Our philosophy about rating could be summarized by the following question:

How much fun would it be for a modern viewer to watch this movie now?

This means that old movies that may have been cult fifty years ago but that are rather boring now will not necessarily have a good rating. This also means that low budget films are rated on the same scale than high budget ones…meaning on how entertaining they truly are for the average viewer.




For remakes, the question is tricky: should the lack of novelty be reflected in the rating? Well, you can watch a remake without having seen the original. So, following the rating philosophy cited above, I would say no!
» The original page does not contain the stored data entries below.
(** ** The member list and the buttons *)

(** X4.  When the widget is not empty and at least as wide as the minimum
    width of the panel, [updateControlsGeometry] gives the member list a
    width between the minimum and the maximum of the style that also fits
    between the margins, puts it inside the widget horizontally, at the top
    [computeMembersListTop()], no higher than it wants to be, and ending at
    least the bottom margin above the top of the mute button. *)
Theorem members_geometry_bounds
    (gs : GeometryStyle) (sizes : ControlsSizes) (p : GroupPanel.t)
    (g : ControlsGeometry) :
  GroupPanel.controlsGeometry gs sizes p = Some g ->
  0 <= groupCallMembersMargin_left gs ->
  0 <= groupCallMembersMargin_right gs ->
  groupCallWidth gs <= GroupPanel.widget_width p ->
  groupCallWidth gs
  - groupCallMembersMargin_left gs - groupCallMembersMargin_right gs
  <= groupCallMembersWidthMax gs ->
  let m := members_geometry g in
  (groupCallWidth gs
   - groupCallMembersMargin_left gs - groupCallMembersMargin_right gs
   <= rect_width m <= groupCallMembersWidthMax gs)
  /\ rect_width m
     <= GroupPanel.widget_width p
        - groupCallMembersMargin_left gs - groupCallMembersMargin_right gs
  /\ 0 <= rect_x m
  /\ rect_x m + rect_width m <= GroupPanel.widget_width p
  /\ rect_y m = GroupPanel.computeMembersListTop p
  /\ rect_height m <= members_desiredHeight sizes
  /\ rect_y m + rect_height m + groupCallMembersMargin_bottom gs
     <= snd (mute_moveInner g).
Proof.
  unfold GroupPanel.controlsGeometry.
  destruct (_ || _); [discriminate|].
  intros [= <-] Hl Hr Hw Hminmax. simpl.
  unfold std_clamp.
  destruct (Z.ltb_spec
              (GroupPanel.widget_width p - groupCallMembersMargin_left gs
               - groupCallMembersMargin_right gs)
              (groupCallWidth gs - groupCallMembersMargin_left gs
               - groupCallMembersMargin_right gs)) as [H1|H1];
    [lia|].
  destruct (Z.ltb_spec (groupCallMembersWidthMax gs)
              (GroupPanel.widget_width p - groupCallMembersMargin_left gs
               - groupCallMembersMargin_right gs)) as [H2|H2];
    repeat split; try reflexivity; try lia;
    try (apply Z.quot_pos; lia);
    try (match goal with
         | |- ?a ÷ 2 + ?b <= ?w =>
             assert (a ÷ 2 <= a) by (apply Z.quot_le_upper_bound; lia); lia
         end).
Qed.

Lemma members_geometry_bounds_witness :
  exists g,
    GroupPanel.controlsGeometry Sample.geometry_style Sample.sizes
      (Sample.panel Q_OS_WIN) = Some g
    /\ 348 <= rect_width (members_geometry g) <= 600
    /\ 0 <= rect_x (members_geometry g)
    /\ rect_x (members_geometry g) + rect_width (members_geometry g) <= 800
    /\ rect_y (members_geometry g) + rect_height (members_geometry g) + 28
       <= snd (mute_moveInner g).
Proof.
  eexists. split; [reflexivity|].
  destruct (members_geometry_bounds Sample.geometry_style Sample.sizes
              (Sample.panel Q_OS_WIN) _ eq_refl)
    as (Hw & _ & Hx & Hr & _ & _ & Hb);
    [simpl; lia | simpl; lia | simpl; lia | simpl; lia |].
  repeat split; [apply Hw | apply Hw | exact Hx | exact Hr | exact Hb].
Defined.

(** X5.  When the widget is wide enough for the mute button, two buttons as
    wide as the settings button and the two skips between them,
    [updateControlsGeometry] puts the settings button so that it ends
    exactly one skip before the inner area of the mute button begins, gives
    the hang up button the same distance from the right edge as the settings
    button has from the left edge, and a hang up button as wide as the
    settings button begins one skip, or one skip and a pixel, after the
    inner area of the mute button ends. *)
Theorem buttons_around_mute
    (gs : GeometryStyle) (sizes : ControlsSizes) (p : GroupPanel.t)
    (g : ControlsGeometry) :
  GroupPanel.controlsGeometry gs sizes p = Some g ->
  0 <= settings_width sizes ->
  0 <= groupCallButtonSkip gs ->
  mute_innerSize_width sizes + 2 * settings_width sizes
  + 2 * groupCallButtonSkip gs <= GroupPanel.widget_width p ->
  let x := fst (settings_moveToLeft g) in
  let mute_left := fst (mute_moveInner g) in
  let mute_right := mute_left + mute_innerSize_width sizes in
  let hangup_left := GroupPanel.widget_width p - x - settings_width sizes in
  0 <= x
  /\ hangup_moveToRight g = settings_moveToLeft g
  /\ x + settings_width sizes + groupCallButtonSkip gs = mute_left
  /\ groupCallButtonSkip gs <= hangup_left - mute_right
     <= groupCallButtonSkip gs + 1.
Proof.
  unfold GroupPanel.controlsGeometry.
  destruct (_ || _); [discriminate|].
  intros [= <-] Hs Hk Hw. simpl.
  set (W := GroupPanel.widget_width p) in *.
  set (ms := mute_innerSize_width sizes) in *.
  set (sw := settings_width sizes) in *.
  set (k := groupCallButtonSkip gs) in *.
  rewrite (Z.quot_div_nonneg (W - (ms + 2 * sw + 2 * k)) 2) by lia.
  rewrite (Z.quot_div_nonneg (W - ms) 2) by lia.
  clearbody W ms sw k.
  pose proof (Z.div_mod (W - (ms + 2 * sw + 2 * k)) 2 ltac:(lia)) as Hfull.
  pose proof (Z.mod_pos_bound (W - (ms + 2 * sw + 2 * k)) 2 ltac:(lia)) as Hfr.
  pose proof (Z.div_mod (W - ms) 2 ltac:(lia)) as Hmute.
  pose proof (Z.mod_pos_bound (W - ms) 2 ltac:(lia)) as Hmr.
  repeat split; try reflexivity; lia.
Qed.

Lemma buttons_around_mute_witness :
  exists g,
    GroupPanel.controlsGeometry Sample.geometry_style Sample.sizes
      (Sample.panel Q_OS_WIN) = Some g
    /\ fst (settings_moveToLeft g) + 60 + 43 = fst (mute_moveInner g).
Proof.
  eexists. split; [reflexivity|].
  destruct (buttons_around_mute Sample.geometry_style Sample.sizes
              (Sample.panel Q_OS_WIN) _ eq_refl) as (_ & _ & Hgap & _);
    [simpl; lia | simpl; lia | simpl; lia |].
  exact Hgap.
Defined.

(** ** The invite box *)

Section InviteMore.

Import InviteController.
In this website, if the remake is more fun to watch for a modern viewer than the original, this will be reflected in the rating (e.g. The Hills Have Eyes’ remake has a better rate than the Wes Craven’s original). However, we try to take into account whether the authors of the remake have tried to add something to the original movie, or if they simply made the exact copy with recent special effect just to make some money (e.g. The Omen 2006 has a worst rating than the 1976’s one, despite being almost the same movies).



Logically, we will always consider that someone has seen the initial movie(s) before watching a sequel. Therefore, if the innovative aspect and novelty of the movie are gone, we will take it into account (e.g. Paranormal Activity 1 has a good rating but Paranormal Activity 2 has a bad one, despite being rather similar movies).